= Work request =
In the data below, find every line with the word "ScNativeGarbledBooleanCircuitNoFixedKey" and copy it.

Material supplied section start

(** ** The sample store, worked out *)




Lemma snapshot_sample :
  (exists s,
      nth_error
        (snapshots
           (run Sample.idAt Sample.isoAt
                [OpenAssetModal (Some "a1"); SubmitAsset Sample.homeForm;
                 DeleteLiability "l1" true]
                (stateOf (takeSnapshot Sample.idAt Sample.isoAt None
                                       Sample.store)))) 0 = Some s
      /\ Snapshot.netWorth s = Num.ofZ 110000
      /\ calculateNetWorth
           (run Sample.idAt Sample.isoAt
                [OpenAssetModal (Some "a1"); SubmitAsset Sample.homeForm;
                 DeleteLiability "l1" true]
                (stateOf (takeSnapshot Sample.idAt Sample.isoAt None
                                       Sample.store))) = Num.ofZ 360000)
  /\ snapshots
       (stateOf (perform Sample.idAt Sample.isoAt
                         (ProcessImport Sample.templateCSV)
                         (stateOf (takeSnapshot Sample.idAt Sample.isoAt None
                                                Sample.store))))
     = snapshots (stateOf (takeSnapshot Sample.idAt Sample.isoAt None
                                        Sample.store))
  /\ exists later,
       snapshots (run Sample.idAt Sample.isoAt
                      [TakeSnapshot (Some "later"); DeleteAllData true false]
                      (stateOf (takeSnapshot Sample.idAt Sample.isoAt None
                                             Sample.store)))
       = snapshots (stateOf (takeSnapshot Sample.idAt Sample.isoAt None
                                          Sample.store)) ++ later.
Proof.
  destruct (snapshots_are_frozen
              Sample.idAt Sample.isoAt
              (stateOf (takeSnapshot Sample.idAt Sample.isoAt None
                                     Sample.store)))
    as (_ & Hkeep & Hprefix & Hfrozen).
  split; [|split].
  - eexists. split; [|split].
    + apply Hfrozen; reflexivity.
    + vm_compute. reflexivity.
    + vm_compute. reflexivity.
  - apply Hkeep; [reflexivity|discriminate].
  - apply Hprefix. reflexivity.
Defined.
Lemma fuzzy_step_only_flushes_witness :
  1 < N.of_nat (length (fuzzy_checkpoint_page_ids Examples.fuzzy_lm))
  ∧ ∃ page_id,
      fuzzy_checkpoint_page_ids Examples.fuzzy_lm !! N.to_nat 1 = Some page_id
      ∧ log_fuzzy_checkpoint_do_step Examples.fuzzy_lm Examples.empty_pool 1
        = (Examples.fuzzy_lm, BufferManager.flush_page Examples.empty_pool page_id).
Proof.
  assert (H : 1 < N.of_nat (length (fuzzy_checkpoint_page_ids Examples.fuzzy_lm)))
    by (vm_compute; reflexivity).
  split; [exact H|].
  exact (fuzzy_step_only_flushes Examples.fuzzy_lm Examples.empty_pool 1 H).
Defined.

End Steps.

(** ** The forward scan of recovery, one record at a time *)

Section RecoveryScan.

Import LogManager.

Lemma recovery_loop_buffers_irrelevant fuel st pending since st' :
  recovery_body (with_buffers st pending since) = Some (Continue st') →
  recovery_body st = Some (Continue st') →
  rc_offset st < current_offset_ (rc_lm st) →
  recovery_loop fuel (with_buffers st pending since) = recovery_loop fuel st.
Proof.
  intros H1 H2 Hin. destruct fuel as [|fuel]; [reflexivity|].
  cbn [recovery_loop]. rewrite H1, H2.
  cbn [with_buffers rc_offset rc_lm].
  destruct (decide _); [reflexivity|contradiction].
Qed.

Material supplied section end
Material supplied section start

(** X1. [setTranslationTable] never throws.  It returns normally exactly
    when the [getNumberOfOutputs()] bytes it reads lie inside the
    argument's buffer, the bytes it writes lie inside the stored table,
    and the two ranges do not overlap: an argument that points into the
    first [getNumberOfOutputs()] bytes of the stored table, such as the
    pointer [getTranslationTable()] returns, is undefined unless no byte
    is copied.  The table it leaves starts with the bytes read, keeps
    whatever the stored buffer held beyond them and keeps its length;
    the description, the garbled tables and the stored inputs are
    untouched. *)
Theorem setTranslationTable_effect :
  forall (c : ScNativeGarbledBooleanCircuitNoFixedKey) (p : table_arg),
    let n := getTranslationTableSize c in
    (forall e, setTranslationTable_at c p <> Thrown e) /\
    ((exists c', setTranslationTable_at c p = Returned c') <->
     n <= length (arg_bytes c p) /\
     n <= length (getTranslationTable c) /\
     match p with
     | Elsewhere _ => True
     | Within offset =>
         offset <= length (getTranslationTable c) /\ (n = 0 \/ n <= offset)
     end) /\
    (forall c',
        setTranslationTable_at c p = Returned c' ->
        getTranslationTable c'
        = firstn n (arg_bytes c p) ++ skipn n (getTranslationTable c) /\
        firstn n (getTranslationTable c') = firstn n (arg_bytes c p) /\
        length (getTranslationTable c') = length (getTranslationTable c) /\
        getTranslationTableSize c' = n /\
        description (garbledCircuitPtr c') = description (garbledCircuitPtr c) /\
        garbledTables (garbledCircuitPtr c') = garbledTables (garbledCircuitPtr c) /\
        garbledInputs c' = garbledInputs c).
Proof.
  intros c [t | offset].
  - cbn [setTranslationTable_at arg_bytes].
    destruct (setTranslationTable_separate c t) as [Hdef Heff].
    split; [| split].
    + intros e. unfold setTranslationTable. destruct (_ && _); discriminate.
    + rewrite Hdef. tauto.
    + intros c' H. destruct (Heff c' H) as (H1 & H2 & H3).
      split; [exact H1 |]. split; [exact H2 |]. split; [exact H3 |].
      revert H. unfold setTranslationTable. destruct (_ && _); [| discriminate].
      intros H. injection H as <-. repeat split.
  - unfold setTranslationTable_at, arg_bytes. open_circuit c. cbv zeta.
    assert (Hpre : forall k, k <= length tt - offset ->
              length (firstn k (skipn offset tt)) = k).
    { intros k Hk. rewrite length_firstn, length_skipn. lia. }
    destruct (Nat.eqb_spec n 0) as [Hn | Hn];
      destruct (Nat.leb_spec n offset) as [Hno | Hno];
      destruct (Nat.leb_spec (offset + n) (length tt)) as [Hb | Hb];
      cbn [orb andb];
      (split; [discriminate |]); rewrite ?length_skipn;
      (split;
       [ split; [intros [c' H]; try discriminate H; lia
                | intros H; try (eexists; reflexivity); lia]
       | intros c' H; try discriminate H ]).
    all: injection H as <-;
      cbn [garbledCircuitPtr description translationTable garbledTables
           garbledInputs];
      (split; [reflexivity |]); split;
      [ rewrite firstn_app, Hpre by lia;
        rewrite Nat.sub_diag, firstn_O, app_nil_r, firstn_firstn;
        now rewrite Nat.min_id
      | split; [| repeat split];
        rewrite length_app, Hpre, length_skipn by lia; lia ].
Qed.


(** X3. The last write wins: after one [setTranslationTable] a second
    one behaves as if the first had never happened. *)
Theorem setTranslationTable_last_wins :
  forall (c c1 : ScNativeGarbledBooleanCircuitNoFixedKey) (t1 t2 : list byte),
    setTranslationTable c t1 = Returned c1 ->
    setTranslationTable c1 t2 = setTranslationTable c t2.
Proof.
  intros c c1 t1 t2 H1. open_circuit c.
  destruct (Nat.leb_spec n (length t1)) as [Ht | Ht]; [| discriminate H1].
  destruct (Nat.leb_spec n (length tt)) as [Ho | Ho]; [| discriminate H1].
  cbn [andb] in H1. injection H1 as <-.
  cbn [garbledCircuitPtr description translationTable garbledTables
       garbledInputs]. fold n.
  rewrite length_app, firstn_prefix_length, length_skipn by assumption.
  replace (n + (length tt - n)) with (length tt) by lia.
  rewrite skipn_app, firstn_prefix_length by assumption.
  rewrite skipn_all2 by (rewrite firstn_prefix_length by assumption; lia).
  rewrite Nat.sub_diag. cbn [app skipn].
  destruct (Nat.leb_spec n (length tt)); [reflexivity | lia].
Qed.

Material supplied section end

= Result =
  forall (c : ScNativeGarbledBooleanCircuitNoFixedKey) (p : table_arg),
  forall (c c1 : ScNativeGarbledBooleanCircuitNoFixedKey) (t1 t2 : list byte),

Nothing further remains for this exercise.